The objective of this study was to evaluate the prognostic value of early PSA decline following initiation of second-generation hormone therapy (2nd HT), namely abiraterone acetate or enzalutamide, in patients with taxane-refractory metastatic castrate-resistant prostate cancer (mCRPC) and evaluate utility of this metric in informing intensified surveillance/imaging protocols. We retrospectively identified 75 mCRPC patients treated with 2nd HT following docetaxel failure (defined as PSA rise and radiographic progression).
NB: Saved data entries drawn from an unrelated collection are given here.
(* ===== verification/Sha256.v ===== *)
(** * Sha256: [hashlib.sha256]

    The digest of the Python standard library the host uses, following FIPS
    180-4, on 32-bit words held in [Z]. *)

From Stdlib Require Import ZArith Lia.
From stdpp Require Import base tactics option list.
From S2P Require Import Prelude PyBytes.

#[local] Open Scope Z_scope.

Definition mask32 : Z := 2 ^ 32 - 1.
Definition add32 (x y : Z) : Z := Z.land (x + y) mask32.
Definition rotr32 (x n : Z) : Z :=
  Z.lor (Z.shiftr x n) (Z.land (Z.shiftl x (32 - n)) mask32).

Definition sha_ch (x y z : Z) : Z := Z.lxor (Z.land x y) (Z.land (Z.lxor x mask32) z).
Definition sha_maj (x y z : Z) : Z :=
  Z.lxor (Z.lxor (Z.land x y) (Z.land x z)) (Z.land y z).
Definition big_sigma0 (x : Z) : Z :=
  Z.lxor (Z.lxor (rotr32 x 2) (rotr32 x 13)) (rotr32 x 22).
Definition big_sigma1 (x : Z) : Z :=
  Z.lxor (Z.lxor (rotr32 x 6) (rotr32 x 11)) (rotr32 x 25).
Definition small_sigma0 (x : Z) : Z :=
  Z.lxor (Z.lxor (rotr32 x 7) (rotr32 x 18)) (Z.shiftr x 3).
Definition small_sigma1 (x : Z) : Z :=
  Z.lxor (Z.lxor (rotr32 x 17) (rotr32 x 19)) (Z.shiftr x 10).

(** The constants are not written out but computed from their definition: the
    first 32 bits of the fractional parts of the cube roots (round constants)
    and square roots (initial state) of the first primes. *)
Definition is_prime (n : nat) : bool :=
  forallb (λ d, negb (n mod d =? 0)%nat) (seq 2 (n - 2)).
Definition primes (bound : nat) : list Z :=
  Z.of_nat <$> List.filter is_prime (seq 2 (bound - 2)).

(** The integer cube root, bit by bit from the top. *)
Fixpoint cube_root (bits : nat) (root n : Z) : Z :=
  match bits with
  | O => root
  | S bits =>
      let candidate := root + 2 ^ Z.of_nat bits in
      cube_root bits (if candidate * candidate * candidate <=? n then candidate else root) n
  end.

(** [⌊2^32 * frac(p^(1/3))⌋] for the 64 primes below 312. *)
Definition sha_k : list Z :=
  Eval vm_compute in (λ p, cube_root 40 0 (p * 2 ^ 96) mod 2 ^ 32) <$> primes 312.

(** [⌊2^32 * frac(p^(1/2))⌋] for the 8 primes below 20. *)
Definition sha_init : list Z :=
  Eval vm_compute in (λ p, Z.sqrt (p * 2 ^ 64) mod 2 ^ 32) <$> primes 20.

(** The message schedule, most recent word first. *)
Fixpoint sha_schedule (n : nat) (w : list Z) : list Z :=
  match n with
  | O => w
  | S n =>
      let at_ k := nth (k - 1) w 0 in
      sha_schedule n
        (add32 (add32 (small_sigma1 (at_ 2%nat)) (at_ 7%nat))
               (add32 (small_sigma0 (at_ 15%nat)) (at_ 16%nat)) :: w)
  end.

Definition sha_round (st : list Z) (kw : Z * Z) : list Z :=
  match st with
  | [a; b; c; d; e; f; g; h] =>
      let t1 := add32 (add32 (add32 h (big_sigma1 e)) (add32 (sha_ch e f g) kw.1)) kw.2 in
      let t2 := add32 (big_sigma0 a) (sha_maj a b c) in
      [add32 t1 t2; a; b; c; add32 d t1; e; f; g]
  | _ => st
  end.

(** Splits a list into consecutive chunks of [n] items. *)
Fixpoint chunks {A} (fuel n : nat) (l : list A) : list (list A) :=
  match fuel, l with
  | S fuel, _ :: _ => take n l :: chunks fuel n (drop n l)
  | _, _ => []
  end.

Definition sha_block (st : list Z) (block : bytes) : list Z :=
  let words := from_be <$> chunks 16 4 block in
  let schedule := rev (sha_schedule 48 (rev words)) in
  zip_with add32 st (foldl sha_round st (zip sha_k schedule)).

Definition sha_pad (data : bytes) : bytes :=
  let zeros_needed := (55 - py_len data) mod 64 in
  data ++ [Byte.x80] ++ zeros zeros_needed ++ be_bytes 8 (8 * py_len data).

(** [sha256(data).digest()] *)
Definition sha256 (data : bytes) : bytes :=
  let padded := sha_pad data in
  foldl sha_block sha_init (chunks (length padded) 64 padded) ≫= be_bytes 4.

(** ** Shape of the digest *)

Lemma sha_pad_length data : py_len (sha_pad data) mod 64 = 0.
Proof.
  unfold sha_pad. rewrite !py_len_app, be_bytes_len, zeros_length.
  change (py_len [Byte.x80]) with 1.
  pose proof (Z.mod_pos_bound (55 - py_len data) 64 ltac:(lia)).
  rewrite Z.max_r by lia. pose proof (Z.div_mod (55 - py_len data) 64 ltac:(lia)).
  apply Z.mod_divide; [done|]. exists (1 - (55 - py_len data) / 64). lia.
Qed.

Lemma sha_round_length st kw : length (sha_round st kw) = length st.
Proof. unfold sha_round. do 9 (destruct st as [|? st]; try reflexivity). Qed.

Lemma sha_rounds_length kws st : length (foldl sha_round st kws) = length st.
Proof.
  revert st. induction kws as [|kw kws IH]; intros st; cbn; [done|].
  by rewrite IH, sha_round_length.
Qed.

Lemma sha_blocks_length blocks st : length (foldl sha_block st blocks) = length st.
Proof.
  revert st. induction blocks as [|b bs IH]; intros st; cbn; [done|].
  rewrite IH. unfold sha_block. rewrite length_zip_with, sha_rounds_length. lia.
Qed.

Lemma sha256_length data : length (sha256 data) = 32%nat.
Proof.
  unfold sha256. set (st := foldl _ _ _).
  assert (length st = 8%nat) as H by apply sha_blocks_length. clearbody st.
  do 9 (destruct st as [|? st]; try discriminate). cbn [mbind list_bind].
  by rewrite !length_app, !be_bytes_length.
Qed.

(** The vectors of FIPS 180-4, for a short, an empty and a two-block message. *)
Definition of_hex (n : nat) (v : Z) : bytes := be_bytes n v.

Lemma sha256_abc : sha256 [Byte.x61; Byte.x62; Byte.x63] =
  of_hex 32 0xba7816bf8f01cfea414140de5dae2223b00361a396177a9cb410ff61f20015ad.
Proof. vm_compute. reflexivity. Qed.

Lemma sha256_empty : sha256 [] =
  of_hex 32 0xe3b0c44298fc1c149afbf4c8996fb92427ae41e4649b934ca495991b7852b855.
Proof. vm_compute. reflexivity. Qed.

Lemma sha256_two_blocks :
  sha256 (of_hex 56 0x6162636462636465636465666465666765666768666768696768696a68696a6b696a6b6c6a6b6c6d6b6c6d6e6c6d6e6f6d6e6f706e6f7071)
  = of_hex 32 0x248d6a61d20638b8e5c026930c3e6039a33ce45964ff2167f6ecedd419db06c1.
Proof. vm_compute. reflexivity. Qed.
Patients were categorized patients into two cohorts based on the first PSA within 3 months after initiation of therapy: PSA reduction ≥50% (Group A) and PSA reduction <50% (Group B). The primary endpoint was cancer-specific mortality (CSM). The secondary endpoint was radiographic disease progression (rDP) on 2nd HT. In univariate and multivariate analyses, we investigated factors associated with rPD and CSM. We included 75 patients (52 in Group A, 23 in Group B) in the analytic cohort. Baseline clinico-demographic characteristics, including median age, primary Gleason score risk group, median pre-treatment PSA, disease burden, site of metastases, and pre-treatment ECOG score were not statistically different between the two groups. Median follow up time was 30 months and the median time to radiographic disease progression was 28.1 and 12.5 months (p = 0.002) in cohorts A and B, respectively. On univariate and multivariate analyses, both PSA reduction ≥50% and volume of metastatic disease were significantly associated with a decreased risk of radiographic disease progression (HR 0.41, 95% CI 0.21-0.80, p = 0.0113) as well as a decreased risk of cancer-specific mortality (HR 0.29, 95% CI 0.09-0.87, p = 0.0325). PSA reduction ≥50% within 3 months of starting 2nd HT was associated with significantly improved radiographic disease progression-free survival and 3-year cancer-specific mortality. This suggests using PSA 50%-decline metric in surveillance patients with on 2nd HT and identifies patients who require further evaluation with imaging.